[[ Material provided open ]]

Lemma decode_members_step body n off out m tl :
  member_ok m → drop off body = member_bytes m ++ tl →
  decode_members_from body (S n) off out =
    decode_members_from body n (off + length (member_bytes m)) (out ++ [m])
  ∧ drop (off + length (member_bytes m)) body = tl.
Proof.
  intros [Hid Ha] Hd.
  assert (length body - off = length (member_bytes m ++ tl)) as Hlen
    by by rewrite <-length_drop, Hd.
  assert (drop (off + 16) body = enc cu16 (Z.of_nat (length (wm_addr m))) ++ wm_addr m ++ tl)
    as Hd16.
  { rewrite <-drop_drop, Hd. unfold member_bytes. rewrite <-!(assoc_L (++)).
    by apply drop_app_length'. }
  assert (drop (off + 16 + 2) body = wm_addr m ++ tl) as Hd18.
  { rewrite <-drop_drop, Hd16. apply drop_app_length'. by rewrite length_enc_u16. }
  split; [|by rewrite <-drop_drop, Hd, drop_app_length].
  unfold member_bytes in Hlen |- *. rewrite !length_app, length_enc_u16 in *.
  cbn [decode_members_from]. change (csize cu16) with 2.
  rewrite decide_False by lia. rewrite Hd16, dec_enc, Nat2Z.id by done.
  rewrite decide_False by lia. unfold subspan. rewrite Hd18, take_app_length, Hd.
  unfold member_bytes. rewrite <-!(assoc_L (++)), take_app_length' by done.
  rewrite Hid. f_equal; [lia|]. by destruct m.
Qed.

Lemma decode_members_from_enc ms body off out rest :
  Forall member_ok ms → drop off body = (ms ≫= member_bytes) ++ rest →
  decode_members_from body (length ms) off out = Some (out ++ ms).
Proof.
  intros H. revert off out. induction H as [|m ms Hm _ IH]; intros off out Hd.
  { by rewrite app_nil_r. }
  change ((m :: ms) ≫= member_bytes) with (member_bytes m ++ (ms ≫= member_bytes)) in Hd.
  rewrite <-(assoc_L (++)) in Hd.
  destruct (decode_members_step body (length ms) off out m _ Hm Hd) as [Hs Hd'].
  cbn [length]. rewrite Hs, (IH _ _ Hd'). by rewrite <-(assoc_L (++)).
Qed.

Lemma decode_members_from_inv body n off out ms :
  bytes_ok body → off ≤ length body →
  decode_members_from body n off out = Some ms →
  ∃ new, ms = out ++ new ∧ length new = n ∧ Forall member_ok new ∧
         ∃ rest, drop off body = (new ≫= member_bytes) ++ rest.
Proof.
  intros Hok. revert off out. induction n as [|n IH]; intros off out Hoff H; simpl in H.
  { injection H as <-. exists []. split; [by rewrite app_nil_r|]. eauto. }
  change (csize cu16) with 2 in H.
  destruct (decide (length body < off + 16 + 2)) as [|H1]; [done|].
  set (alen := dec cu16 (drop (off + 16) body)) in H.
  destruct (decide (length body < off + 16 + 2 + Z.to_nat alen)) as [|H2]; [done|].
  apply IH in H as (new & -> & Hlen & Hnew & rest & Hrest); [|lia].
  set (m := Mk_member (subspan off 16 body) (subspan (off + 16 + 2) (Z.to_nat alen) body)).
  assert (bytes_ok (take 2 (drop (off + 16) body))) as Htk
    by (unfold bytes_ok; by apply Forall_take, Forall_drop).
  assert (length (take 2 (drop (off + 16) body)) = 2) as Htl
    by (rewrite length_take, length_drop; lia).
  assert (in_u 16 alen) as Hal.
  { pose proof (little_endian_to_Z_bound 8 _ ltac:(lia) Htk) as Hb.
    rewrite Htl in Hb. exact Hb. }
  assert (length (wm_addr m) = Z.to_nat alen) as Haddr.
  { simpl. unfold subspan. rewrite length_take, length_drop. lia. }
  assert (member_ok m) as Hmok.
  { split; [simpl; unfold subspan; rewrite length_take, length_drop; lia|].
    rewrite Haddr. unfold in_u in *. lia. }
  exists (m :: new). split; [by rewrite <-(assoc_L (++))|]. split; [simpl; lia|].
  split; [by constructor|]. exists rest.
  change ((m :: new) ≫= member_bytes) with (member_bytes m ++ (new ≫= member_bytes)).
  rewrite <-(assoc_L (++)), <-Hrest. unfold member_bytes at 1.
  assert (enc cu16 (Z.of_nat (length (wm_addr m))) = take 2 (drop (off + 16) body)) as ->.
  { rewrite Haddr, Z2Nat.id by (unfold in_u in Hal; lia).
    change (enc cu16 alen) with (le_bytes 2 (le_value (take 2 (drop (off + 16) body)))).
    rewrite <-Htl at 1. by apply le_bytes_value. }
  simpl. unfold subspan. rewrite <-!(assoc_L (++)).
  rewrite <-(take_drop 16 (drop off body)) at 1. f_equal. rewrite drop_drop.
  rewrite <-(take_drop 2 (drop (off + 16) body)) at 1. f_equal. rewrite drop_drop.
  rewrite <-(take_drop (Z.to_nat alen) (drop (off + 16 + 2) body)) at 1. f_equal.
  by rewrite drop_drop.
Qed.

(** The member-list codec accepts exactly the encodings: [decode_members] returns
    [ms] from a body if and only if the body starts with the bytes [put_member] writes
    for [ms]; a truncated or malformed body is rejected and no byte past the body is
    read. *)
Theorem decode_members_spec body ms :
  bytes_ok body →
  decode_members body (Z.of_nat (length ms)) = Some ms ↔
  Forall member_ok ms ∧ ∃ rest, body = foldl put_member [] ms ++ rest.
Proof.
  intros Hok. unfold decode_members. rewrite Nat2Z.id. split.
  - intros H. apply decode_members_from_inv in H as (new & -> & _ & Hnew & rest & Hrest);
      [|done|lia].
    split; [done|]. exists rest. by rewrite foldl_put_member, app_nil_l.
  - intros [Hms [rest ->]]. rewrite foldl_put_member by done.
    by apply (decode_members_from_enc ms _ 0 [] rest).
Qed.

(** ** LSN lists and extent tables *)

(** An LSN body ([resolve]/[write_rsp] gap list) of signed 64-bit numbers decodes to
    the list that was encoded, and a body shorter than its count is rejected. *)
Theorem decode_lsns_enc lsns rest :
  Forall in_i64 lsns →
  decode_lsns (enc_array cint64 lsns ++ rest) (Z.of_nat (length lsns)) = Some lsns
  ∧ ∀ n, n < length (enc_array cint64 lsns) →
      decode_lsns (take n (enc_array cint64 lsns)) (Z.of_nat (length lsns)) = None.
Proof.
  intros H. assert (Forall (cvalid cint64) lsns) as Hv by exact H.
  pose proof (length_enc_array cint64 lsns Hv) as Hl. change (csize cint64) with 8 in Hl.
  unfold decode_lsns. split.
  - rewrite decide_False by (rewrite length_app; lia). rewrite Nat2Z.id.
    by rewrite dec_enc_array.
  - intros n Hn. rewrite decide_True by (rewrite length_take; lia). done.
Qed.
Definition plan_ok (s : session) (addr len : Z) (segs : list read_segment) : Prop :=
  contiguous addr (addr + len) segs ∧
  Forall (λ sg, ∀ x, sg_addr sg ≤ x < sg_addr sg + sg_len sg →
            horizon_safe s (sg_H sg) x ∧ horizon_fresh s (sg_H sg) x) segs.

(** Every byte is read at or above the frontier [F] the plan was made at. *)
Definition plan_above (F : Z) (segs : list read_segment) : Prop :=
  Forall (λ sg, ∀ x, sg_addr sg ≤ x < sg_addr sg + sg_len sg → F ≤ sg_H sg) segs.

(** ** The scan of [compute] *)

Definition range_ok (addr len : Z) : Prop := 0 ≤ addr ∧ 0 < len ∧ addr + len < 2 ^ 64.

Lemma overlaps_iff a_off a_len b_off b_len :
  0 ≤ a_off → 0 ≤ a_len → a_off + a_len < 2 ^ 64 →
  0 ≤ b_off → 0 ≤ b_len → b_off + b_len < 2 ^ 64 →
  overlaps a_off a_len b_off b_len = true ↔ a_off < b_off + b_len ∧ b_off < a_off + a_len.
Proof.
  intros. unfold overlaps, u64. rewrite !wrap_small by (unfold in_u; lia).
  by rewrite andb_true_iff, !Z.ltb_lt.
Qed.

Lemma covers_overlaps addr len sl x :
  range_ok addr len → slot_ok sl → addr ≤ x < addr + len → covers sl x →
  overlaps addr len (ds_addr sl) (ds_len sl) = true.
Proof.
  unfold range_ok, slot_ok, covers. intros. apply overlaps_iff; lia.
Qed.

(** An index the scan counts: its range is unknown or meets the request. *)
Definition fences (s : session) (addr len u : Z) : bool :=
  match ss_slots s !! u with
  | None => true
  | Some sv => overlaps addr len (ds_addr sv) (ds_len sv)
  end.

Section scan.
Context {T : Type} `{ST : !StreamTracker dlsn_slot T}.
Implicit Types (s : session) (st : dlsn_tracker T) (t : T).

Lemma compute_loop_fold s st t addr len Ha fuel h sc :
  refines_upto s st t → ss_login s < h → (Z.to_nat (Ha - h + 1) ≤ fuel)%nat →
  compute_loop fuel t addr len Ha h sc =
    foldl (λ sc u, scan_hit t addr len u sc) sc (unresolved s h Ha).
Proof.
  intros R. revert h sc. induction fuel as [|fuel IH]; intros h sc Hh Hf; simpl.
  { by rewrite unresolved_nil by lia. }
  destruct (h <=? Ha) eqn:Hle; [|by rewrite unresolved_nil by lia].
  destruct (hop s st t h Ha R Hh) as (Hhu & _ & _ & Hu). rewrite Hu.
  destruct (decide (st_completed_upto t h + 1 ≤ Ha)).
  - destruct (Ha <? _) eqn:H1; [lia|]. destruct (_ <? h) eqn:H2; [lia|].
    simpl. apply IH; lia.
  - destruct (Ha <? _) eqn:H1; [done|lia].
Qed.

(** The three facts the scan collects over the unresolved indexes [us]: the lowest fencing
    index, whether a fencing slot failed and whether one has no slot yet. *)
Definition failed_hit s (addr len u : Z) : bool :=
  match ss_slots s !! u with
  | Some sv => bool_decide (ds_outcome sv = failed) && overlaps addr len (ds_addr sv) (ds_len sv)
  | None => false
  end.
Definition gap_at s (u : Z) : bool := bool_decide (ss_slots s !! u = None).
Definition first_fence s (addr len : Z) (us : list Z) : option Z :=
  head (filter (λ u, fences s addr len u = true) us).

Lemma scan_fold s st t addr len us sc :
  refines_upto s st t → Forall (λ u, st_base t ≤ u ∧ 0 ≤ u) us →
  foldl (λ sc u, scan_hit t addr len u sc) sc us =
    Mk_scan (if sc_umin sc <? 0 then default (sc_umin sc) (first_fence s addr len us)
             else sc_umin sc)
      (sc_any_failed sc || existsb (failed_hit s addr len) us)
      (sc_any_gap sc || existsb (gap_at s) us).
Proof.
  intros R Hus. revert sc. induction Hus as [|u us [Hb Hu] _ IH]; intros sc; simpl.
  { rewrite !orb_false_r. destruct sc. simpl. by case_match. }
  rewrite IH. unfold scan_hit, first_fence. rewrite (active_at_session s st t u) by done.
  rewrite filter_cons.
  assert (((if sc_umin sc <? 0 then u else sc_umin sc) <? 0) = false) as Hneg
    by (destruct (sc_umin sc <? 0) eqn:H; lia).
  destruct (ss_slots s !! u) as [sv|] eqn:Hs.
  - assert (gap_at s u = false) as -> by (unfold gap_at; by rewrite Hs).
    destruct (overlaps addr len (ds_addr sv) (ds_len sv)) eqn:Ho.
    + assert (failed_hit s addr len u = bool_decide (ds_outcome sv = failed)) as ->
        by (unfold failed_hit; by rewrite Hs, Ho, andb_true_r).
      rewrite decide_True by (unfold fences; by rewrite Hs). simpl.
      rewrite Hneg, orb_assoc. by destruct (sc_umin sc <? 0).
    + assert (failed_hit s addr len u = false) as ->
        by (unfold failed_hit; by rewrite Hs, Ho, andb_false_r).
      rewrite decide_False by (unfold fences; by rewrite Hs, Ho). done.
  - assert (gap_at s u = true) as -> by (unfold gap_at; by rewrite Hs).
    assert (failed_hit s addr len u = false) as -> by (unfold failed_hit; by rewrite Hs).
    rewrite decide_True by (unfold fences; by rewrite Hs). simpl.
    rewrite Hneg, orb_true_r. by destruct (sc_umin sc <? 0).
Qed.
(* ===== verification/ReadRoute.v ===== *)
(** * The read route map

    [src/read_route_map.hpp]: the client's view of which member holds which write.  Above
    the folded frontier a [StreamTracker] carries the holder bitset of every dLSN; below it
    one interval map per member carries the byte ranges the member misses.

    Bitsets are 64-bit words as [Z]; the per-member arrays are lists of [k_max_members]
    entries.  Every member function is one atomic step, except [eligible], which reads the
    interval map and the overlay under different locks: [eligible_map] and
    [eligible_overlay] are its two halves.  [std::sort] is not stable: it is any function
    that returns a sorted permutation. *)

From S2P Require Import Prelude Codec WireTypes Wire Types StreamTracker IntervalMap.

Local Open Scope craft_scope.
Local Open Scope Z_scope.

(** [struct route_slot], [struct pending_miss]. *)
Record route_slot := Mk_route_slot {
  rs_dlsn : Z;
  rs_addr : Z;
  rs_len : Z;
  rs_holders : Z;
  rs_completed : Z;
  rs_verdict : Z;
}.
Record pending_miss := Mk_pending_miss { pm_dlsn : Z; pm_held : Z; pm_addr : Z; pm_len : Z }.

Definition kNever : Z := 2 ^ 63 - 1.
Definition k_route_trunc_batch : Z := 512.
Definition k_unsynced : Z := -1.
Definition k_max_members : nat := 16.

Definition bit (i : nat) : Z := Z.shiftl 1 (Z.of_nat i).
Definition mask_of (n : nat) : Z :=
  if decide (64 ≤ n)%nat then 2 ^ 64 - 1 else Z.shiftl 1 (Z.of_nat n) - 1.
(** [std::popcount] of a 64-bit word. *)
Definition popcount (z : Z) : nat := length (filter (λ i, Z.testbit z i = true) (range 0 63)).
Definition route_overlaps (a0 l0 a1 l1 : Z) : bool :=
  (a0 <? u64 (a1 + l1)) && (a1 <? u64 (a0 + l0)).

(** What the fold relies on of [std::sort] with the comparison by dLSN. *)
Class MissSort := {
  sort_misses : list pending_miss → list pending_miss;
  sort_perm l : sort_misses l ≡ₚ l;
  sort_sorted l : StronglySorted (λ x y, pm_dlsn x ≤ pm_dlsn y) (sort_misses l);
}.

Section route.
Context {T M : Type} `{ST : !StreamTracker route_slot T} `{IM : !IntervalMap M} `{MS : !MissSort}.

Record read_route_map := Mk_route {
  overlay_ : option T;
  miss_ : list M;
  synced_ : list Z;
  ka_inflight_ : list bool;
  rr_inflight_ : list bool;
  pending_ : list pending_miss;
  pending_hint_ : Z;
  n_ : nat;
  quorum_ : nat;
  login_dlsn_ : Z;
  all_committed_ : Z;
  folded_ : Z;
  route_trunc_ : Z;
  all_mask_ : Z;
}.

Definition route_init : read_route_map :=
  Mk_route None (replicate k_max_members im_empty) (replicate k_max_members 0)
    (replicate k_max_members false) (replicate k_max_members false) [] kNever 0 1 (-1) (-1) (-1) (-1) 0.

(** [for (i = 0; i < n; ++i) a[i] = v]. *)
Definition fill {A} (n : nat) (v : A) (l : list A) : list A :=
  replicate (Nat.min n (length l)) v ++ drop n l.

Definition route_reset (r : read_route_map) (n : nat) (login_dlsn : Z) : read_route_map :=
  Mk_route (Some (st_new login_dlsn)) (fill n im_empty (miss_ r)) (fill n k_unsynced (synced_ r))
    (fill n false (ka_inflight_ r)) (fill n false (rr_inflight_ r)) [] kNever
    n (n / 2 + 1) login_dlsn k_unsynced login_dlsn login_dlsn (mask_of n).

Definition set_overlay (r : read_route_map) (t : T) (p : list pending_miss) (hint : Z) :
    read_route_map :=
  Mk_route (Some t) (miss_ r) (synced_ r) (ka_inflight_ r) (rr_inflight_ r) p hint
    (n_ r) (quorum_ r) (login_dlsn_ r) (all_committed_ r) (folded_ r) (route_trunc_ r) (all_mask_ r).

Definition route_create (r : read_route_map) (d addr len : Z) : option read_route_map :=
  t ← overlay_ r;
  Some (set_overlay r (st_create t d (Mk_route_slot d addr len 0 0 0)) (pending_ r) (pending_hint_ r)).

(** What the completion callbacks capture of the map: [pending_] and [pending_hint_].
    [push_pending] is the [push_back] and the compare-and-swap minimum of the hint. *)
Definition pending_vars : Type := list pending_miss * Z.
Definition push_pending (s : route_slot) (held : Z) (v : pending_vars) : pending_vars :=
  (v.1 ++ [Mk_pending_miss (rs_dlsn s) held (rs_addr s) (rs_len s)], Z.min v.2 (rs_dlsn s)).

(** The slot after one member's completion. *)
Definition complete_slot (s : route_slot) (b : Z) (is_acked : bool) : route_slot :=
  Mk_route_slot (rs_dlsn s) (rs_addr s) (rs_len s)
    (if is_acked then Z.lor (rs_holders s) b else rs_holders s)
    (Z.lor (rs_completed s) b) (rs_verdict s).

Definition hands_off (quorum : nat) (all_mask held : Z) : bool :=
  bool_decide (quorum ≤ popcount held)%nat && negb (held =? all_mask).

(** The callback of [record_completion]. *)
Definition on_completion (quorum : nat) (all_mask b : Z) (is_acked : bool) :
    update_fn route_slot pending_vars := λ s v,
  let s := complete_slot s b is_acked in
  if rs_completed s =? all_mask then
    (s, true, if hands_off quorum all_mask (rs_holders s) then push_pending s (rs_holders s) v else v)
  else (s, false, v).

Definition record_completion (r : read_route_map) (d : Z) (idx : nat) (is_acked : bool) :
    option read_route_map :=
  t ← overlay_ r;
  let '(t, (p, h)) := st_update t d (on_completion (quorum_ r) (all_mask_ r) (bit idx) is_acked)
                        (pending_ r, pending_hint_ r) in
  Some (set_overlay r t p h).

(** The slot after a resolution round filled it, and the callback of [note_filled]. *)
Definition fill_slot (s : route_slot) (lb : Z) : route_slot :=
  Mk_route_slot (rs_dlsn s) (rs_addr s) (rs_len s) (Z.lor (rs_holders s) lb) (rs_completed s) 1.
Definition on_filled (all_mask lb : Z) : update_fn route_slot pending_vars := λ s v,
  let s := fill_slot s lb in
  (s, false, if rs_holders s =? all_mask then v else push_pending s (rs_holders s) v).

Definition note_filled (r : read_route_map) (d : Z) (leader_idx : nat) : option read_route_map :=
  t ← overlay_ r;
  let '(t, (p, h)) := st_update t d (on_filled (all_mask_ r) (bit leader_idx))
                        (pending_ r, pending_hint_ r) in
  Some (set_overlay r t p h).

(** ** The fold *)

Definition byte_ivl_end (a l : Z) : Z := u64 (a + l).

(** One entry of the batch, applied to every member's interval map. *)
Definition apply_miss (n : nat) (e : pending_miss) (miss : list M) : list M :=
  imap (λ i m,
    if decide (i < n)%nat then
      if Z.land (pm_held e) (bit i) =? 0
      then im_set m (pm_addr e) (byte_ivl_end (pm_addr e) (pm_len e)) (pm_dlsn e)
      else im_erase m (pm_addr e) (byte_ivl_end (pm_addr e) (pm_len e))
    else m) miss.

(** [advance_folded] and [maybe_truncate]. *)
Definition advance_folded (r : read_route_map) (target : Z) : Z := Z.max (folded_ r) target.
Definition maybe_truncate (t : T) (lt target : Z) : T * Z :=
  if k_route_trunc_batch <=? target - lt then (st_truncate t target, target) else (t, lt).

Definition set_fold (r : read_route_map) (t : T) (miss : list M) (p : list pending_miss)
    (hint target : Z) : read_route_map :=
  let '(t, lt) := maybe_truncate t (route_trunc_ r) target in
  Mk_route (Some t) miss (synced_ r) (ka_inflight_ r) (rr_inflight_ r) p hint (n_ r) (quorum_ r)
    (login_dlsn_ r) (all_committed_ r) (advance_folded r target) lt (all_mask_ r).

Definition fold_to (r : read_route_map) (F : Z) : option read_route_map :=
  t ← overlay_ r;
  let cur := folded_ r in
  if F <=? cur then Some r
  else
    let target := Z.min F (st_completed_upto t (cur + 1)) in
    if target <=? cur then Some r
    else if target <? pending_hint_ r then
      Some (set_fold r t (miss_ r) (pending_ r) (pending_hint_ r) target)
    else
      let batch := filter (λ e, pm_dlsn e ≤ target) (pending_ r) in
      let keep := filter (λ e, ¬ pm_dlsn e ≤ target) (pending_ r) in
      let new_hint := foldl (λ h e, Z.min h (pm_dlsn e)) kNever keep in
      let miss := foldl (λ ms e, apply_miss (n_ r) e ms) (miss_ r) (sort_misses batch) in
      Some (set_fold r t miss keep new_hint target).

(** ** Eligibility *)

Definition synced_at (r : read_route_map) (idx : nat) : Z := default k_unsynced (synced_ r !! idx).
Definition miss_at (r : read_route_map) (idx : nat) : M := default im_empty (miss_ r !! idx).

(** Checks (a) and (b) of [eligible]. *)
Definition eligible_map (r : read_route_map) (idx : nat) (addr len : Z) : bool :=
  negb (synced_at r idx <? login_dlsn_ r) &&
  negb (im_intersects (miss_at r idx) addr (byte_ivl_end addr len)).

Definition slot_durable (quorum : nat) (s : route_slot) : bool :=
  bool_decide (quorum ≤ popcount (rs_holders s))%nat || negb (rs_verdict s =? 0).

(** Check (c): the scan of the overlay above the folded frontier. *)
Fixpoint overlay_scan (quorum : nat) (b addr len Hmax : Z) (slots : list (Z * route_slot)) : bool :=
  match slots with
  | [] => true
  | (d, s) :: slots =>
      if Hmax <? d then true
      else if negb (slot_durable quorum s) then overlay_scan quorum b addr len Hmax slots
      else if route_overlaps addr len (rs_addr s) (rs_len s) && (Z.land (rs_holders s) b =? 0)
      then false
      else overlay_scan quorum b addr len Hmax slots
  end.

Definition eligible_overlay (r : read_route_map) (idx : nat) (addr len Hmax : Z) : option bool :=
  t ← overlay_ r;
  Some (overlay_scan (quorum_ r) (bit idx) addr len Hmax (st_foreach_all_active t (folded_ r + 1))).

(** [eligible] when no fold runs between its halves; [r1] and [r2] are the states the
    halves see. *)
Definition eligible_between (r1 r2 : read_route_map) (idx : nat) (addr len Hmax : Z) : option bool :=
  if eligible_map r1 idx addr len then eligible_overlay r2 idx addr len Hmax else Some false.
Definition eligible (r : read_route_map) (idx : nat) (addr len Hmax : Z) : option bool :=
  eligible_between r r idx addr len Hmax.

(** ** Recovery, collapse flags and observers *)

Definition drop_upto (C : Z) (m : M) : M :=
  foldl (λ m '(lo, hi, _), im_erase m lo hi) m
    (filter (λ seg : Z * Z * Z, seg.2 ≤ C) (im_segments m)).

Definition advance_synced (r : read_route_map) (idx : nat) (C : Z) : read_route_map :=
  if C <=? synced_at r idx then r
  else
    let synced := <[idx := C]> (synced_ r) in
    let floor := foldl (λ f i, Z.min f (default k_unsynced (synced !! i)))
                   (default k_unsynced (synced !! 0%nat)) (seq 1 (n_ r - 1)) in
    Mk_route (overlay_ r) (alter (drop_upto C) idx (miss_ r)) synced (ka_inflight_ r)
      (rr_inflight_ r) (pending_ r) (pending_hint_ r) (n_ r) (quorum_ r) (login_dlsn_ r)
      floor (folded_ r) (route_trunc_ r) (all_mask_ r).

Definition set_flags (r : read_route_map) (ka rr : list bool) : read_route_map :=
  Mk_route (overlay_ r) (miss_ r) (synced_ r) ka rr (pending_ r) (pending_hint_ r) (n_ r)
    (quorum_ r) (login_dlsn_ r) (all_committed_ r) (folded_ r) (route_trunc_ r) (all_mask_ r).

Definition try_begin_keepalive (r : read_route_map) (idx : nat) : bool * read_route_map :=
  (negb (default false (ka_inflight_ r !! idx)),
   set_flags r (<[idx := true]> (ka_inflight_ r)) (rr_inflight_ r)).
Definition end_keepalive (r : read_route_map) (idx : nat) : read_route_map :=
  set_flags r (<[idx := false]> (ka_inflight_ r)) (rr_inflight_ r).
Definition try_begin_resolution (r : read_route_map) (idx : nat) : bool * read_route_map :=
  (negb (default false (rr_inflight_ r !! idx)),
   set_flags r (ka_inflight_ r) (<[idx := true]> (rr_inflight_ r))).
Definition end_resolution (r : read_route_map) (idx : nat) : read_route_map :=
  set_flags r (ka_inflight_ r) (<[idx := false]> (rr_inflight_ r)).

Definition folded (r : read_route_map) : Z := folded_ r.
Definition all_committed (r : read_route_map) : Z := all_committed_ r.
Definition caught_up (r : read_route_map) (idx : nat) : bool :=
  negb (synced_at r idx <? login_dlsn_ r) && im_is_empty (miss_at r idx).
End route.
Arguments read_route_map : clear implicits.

[[ Material provided closed ]]

What the task asks:
Set down again, word for word, the stretch of records from the line with "else if route_overlaps" to the line with "let synced := <[idx := C]> (synced_ r) in", both of those lines included.

Answer to this problem:
      else if route_overlaps addr len (rs_addr s) (rs_len s) && (Z.land (rs_holders s) b =? 0)
      then false
      else overlay_scan quorum b addr len Hmax slots
  end.

Definition eligible_overlay (r : read_route_map) (idx : nat) (addr len Hmax : Z) : option bool :=
  t ← overlay_ r;
  Some (overlay_scan (quorum_ r) (bit idx) addr len Hmax (st_foreach_all_active t (folded_ r + 1))).

(** [eligible] when no fold runs between its halves; [r1] and [r2] are the states the
    halves see. *)
Definition eligible_between (r1 r2 : read_route_map) (idx : nat) (addr len Hmax : Z) : option bool :=
  if eligible_map r1 idx addr len then eligible_overlay r2 idx addr len Hmax else Some false.
Definition eligible (r : read_route_map) (idx : nat) (addr len Hmax : Z) : option bool :=
  eligible_between r r idx addr len Hmax.

(** ** Recovery, collapse flags and observers *)

Definition drop_upto (C : Z) (m : M) : M :=
  foldl (λ m '(lo, hi, _), im_erase m lo hi) m
    (filter (λ seg : Z * Z * Z, seg.2 ≤ C) (im_segments m)).

Definition advance_synced (r : read_route_map) (idx : nat) (C : Z) : read_route_map :=
  if C <=? synced_at r idx then r
  else
    let synced := <[idx := C]> (synced_ r) in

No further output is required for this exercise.